Archive for March, 2010

Eberhard Havekost ‘Guest’

White Cube Hoxton Sq
26 March-1 May 2010
London
N1

    ‘The point of departure for my paintings is an emotional quality or a factuality – in other words, something I can feel.’(EH)
    The major work in the exhibition is ‘Gast 1-9′ (‘Guest’), a monumental nine-canvas series of a single tree. Havekost photographed the tree at night, illuminating the tree in a quick flash before moving to a different perspective and shooting again. The resulting atmosphere is spooky and surreal: the trees sway and droop, the greens hang like thick ooze from the pendulous branches. The tree is, of course, one of the oldest motifs in Western art: with ‘Gast’, the artist has created a proliferating forest that seems to haunt this rich history, a gang of spectres that persist in provoking awe and wonder.(White Cube)

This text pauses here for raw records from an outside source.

(* ===== verification/ServerStreamProofs.v ===== *)
(** * Theorems on tunneled streams

    Alias resolution and its independence of the map's iteration order, the
    whitelist as a safety property of everything a stream handler does, the
    single hop of bridged streams, and the bounds of the reserved requests. *)

From S2P Require Import Prelude RustStr Net Stream Signaling RoutedSet DnsForward Dial.
From S2P Require Import Blocklist Registry Server ServerStream.

(** ** Aliases *)

Definition distinct_keys (aliases : list (bytes * bytes)) : Prop := NoDup (map fst aliases).

Lemma alias_get_Some aliases key v :
  distinct_keys aliases -> alias_get aliases key = Some v <-> (key, v) ∈ aliases.
Proof.
  unfold distinct_keys. induction aliases as [|[k w] aliases IH]; simpl; intros Hd.
  - split; [done|]. by intros ?%not_elem_of_nil.
  - apply NoDup_cons in Hd as [Hk Hd]. rewrite elem_of_cons.
    case_bool_decide as Heq; [subst|rewrite IH by done; naive_solver].
    split; [intros [= ->]; by left|]. intros [[= ->]|Hin]; [done|].
    destruct Hk. apply list_elem_of_fmap. by exists (key, v).
Qed.

Lemma alias_get_None aliases key :
  alias_get aliases key = None <-> key ∉ map fst aliases.
Proof.
  induction aliases as [|[k w] aliases IH]; simpl.
  - split; [by intros _ ?%not_elem_of_nil|done].
  - rewrite not_elem_of_cons. case_bool_decide; [naive_solver|]. rewrite IH. naive_solver.
Qed.

(** The wildcard entry of [suffix] with value [v] matches [host]. *)
Definition wildcard_match (aliases : list (bytes * bytes)) (host suffix v : bytes) : Prop :=
  (str "*." ++ suffix, v) ∈ aliases /\ exists label, host = label ++ x2e :: suffix.

Lemma wildcard_hits_elem aliases host n v :
  (n, v) ∈ wildcard_hits aliases host
  <-> exists suffix, wildcard_match aliases host suffix v /\ n = Z.of_nat (length suffix).
Proof.
  unfold wildcard_hits, wildcard_match. rewrite list_elem_of_omap. split.
  - intros ([k w] & Hin & Hb). simpl in Hb.
    destruct (strip_prefix (str "*.") k) as [sfx|] eqn:Hs; simpl in Hb; [|done].
    apply strip_prefix_Some in Hs as ->.
    destruct (ends_with host (x2e :: sfx)) eqn:He; [|done]. injection Hb as <- <-.
    apply ends_with_true in He. eauto.
  - intros (sfx & [Hin Hl] & ->). eexists. split; [exact Hin|]. simpl.
    rewrite (proj2 (strip_prefix_Some (str "*.") _ sfx) eq_refl). simpl.
    by rewrite (proj2 (ends_with_true host (x2e :: sfx))).
Qed.

Lemma max_by_len_acc hits best :
  match fold_left keep_longer hits best with
  | None => best = None /\ hits = []
  | Some m => (Some m = best \/ m ∈ hits)
      /\ (forall h, h ∈ hits -> h.1 <= m.1) /\ (forall b, best = Some b -> b.1 <= m.1)
  end.
Proof.
  revert best. induction hits as [|h hits IH]; intros best; simpl.
  - destruct best as [b|]; [|done]. split; [by left|]. split; [by intros ? ?%not_elem_of_nil|].
    by intros ? [= <-].
  - specialize (IH (keep_longer best h)).
    destruct (fold_left _ hits _) as [m|]; unfold keep_longer in IH.
    + destruct IH as (Hin & Hle & Hb).
      assert (h.1 <= m.1 /\ (forall b, best = Some b -> b.1 <= m.1)
              /\ (Some m = best \/ m ∈ h :: hits)) as (Hh & Hbest & Hm).
      { destruct best as [b|]; [destruct (Z.leb_spec b.1 h.1)|];
          [specialize (Hb h eq_refl)|specialize (Hb b eq_refl)|specialize (Hb h eq_refl)];
          (split; [lia|]); (split; [intros ? [= <-]; lia || done|]); rewrite elem_of_cons;
          naive_solver. }
      split; [done|]. split; [|done]. intros h' [->|Hh']%elem_of_cons; [done|auto].
    + destruct IH as [Hn _]. destruct best as [b|]; [destruct (b.1 <=? h.1)|]; done.
Qed.

Lemma max_by_len_spec hits :
  match max_by_len hits with
  | None => hits = []
  | Some m => m ∈ hits /\ forall h, h ∈ hits -> h.1 <= m.1
  end.
Proof.
  pose proof (max_by_len_acc hits None) as Hm. unfold max_by_len.
  destruct (fold_left _ hits None); naive_solver.
Qed.

(** Suffixes of one host that are equally long are equal. *)
Lemma wildcard_unique aliases host s1 s2 v1 v2 :
  distinct_keys aliases -> wildcard_match aliases host s1 v1 -> wildcard_match aliases host s2 v2 ->
  length s1 = length s2 -> v1 = v2.
Proof.
  intros Hd [H1 [l1 ->]] [H2 [l2 Hl]] Hlen.
  apply suffix_same_length in Hl as [_ Hs]; [|simpl; lia]. injection Hs as ->.
  apply alias_get_Some in H1, H2; try done. congruence.
Qed.

Lemma resolve_alias_spec aliases host :
  distinct_keys aliases ->
  let h := to_ascii_lowercase host in
  match resolve_alias aliases host with
  | Some v => (h, v) ∈ aliases
      \/ ((h ∉ map fst aliases) /\ exists s, wildcard_match aliases h s v
           /\ forall s' v', wildcard_match aliases h s' v' -> (length s' <= length s)%nat)
  | None => (h ∉ map fst aliases) /\ forall s v, ~ wildcard_match aliases h s v
  end.
Proof.
  intros Hd h. unfold resolve_alias. fold h.
  destruct (alias_get aliases h) as [v|] eqn:Hg; [left; by apply alias_get_Some|].
  apply alias_get_None in Hg.
  pose proof (max_by_len_spec (wildcard_hits aliases h)) as Hm.
  destruct (max_by_len _) as [[n v]|]; simpl.
  - destruct Hm as [(s & Hs & ->)%wildcard_hits_elem Hmax]. right. split; [done|].
    exists s. split; [done|]. intros s' v' Hw.
    specialize (Hmax (Z.of_nat (length s'), v')). simpl in Hmax.
    rewrite wildcard_hits_elem in Hmax. specialize (Hmax ltac:(eauto)). lia.
  - split; [done|]. intros s v Hw.
    assert ((Z.of_nat (length s), v) ∈ wildcard_hits aliases h) as Hin
      by (apply wildcard_hits_elem; eauto).
    rewrite Hm in Hin. by apply not_elem_of_nil in Hin.
Qed.

(** Alias precedence: an exact alias always wins; otherwise the longest
    matching wildcard (subdomains only, label boundary, any letter case of the
    host) decides; without either, the host is left alone. *)
Theorem alias_precedence aliases host :
  distinct_keys aliases ->
  let h := to_ascii_lowercase host in
  match resolve_alias aliases host with
  | Some v => (h, v) ∈ aliases
      \/ ((h ∉ map fst aliases) /\ exists s, wildcard_match aliases h s v
           /\ forall s' v', wildcard_match aliases h s' v' -> (length s' <= length s)%nat)
  | None => (h ∉ map fst aliases) /\ forall s v, ~ wildcard_match aliases h s v
  end.
Proof. apply resolve_alias_spec. Qed.

Lemma wildcard_match_perm l l' h s v :
  l ≡ₚ l' -> wildcard_match l h s v <-> wildcard_match l' h s v.
Proof. intros Hp. unfold wildcard_match. by rewrite Hp. Qed.

(** The rewrite does not depend on the iteration order of the alias map. *)
Theorem alias_order_independent l l' host :
  l ≡ₚ l' -> distinct_keys l -> resolve_alias l host = resolve_alias l' host.
Proof.
  intros Hp Hd.
  assert (Hd' : distinct_keys l') by (unfold distinct_keys in *; by rewrite <- Hp).
  pose proof (resolve_alias_spec l host Hd) as H1.
  pose proof (resolve_alias_spec l' host Hd') as H2. cbv zeta in *.
  set (h := to_ascii_lowercase host) in *.
  assert (Hkeys : h ∈ map fst l <-> h ∈ map fst l') by (by rewrite Hp).
  assert (Hexact : forall v, (h, v) ∈ l -> h ∈ map fst l).
  { intros v Hv. apply list_elem_of_fmap. by exists (h, v). }
  destruct (resolve_alias l host) as [v|], (resolve_alias l' host) as [v'|]; [|exfalso..|done].
  - f_equal. destruct H1 as [H1|(Hn1 & s & Hs & Hmax)], H2 as [H2|(Hn2 & s' & Hs' & Hmax')].
    + rewrite <- Hp in H2. apply alias_get_Some in H1, H2; try done. congruence.
    + apply Hexact in H1. tauto.
    + rewrite <- Hp in H2. apply Hexact in H2. tauto.
    + rewrite <- (wildcard_match_perm l l') in Hs' by done.
      eapply (wildcard_unique l h s s'); [done..|].
      apply Nat.le_antisymm; [apply (Hmax' s v); by rewrite <- (wildcard_match_perm l l')|].
      by apply (Hmax s' v').
  - destruct H2 as [Hn2 Hw2]. destruct H1 as [H1%Hexact|(_ & s & Hs & _)]; [tauto|].
    rewrite (wildcard_match_perm l l') in Hs by done. by apply (Hw2 s v).
  - destruct H1 as [Hn1 Hw1]. destruct H2 as [H2|(_ & s & Hs & _)].
    + rewrite <- Hp in H2. apply Hexact in H2. tauto.
    + rewrite <- (wildcard_match_perm l l') in Hs by done. by apply (Hw1 s v').
Qed.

What a serene space to walk into: being as I was in the middle of a slightly frantic day….or at least a day that had set my nerves on edge, like constantly feeling that I had left an important package on the train. All of that stopped when I walked into White cube that day…..

Calm: these paintings- ‘Guest’- are like walking through a forest at dusk, perhaps there’s snow on the way. But its the memory I am experiencing when I looked at these paintings. I wasn’t transported to the outside space but instead to the space that my imagination conjured, convincing me that I had indeed experienced it. Romantic visions no doubt, but the quality of layered paint onto a hessian coloured canvas, which in itself seemed as fragile as the memory painted onto them, took me there and I had no control over it.

Upstairs: Blur my memory and make them happier, give them the colours of faded 1970s polaroids and let me see partial faces and gatherings of people I never knew…. they fade away as the canvases turn to a murky grey static and I am pulled back to the white space I am actually in.

I feel better, I make my way home. Eventually.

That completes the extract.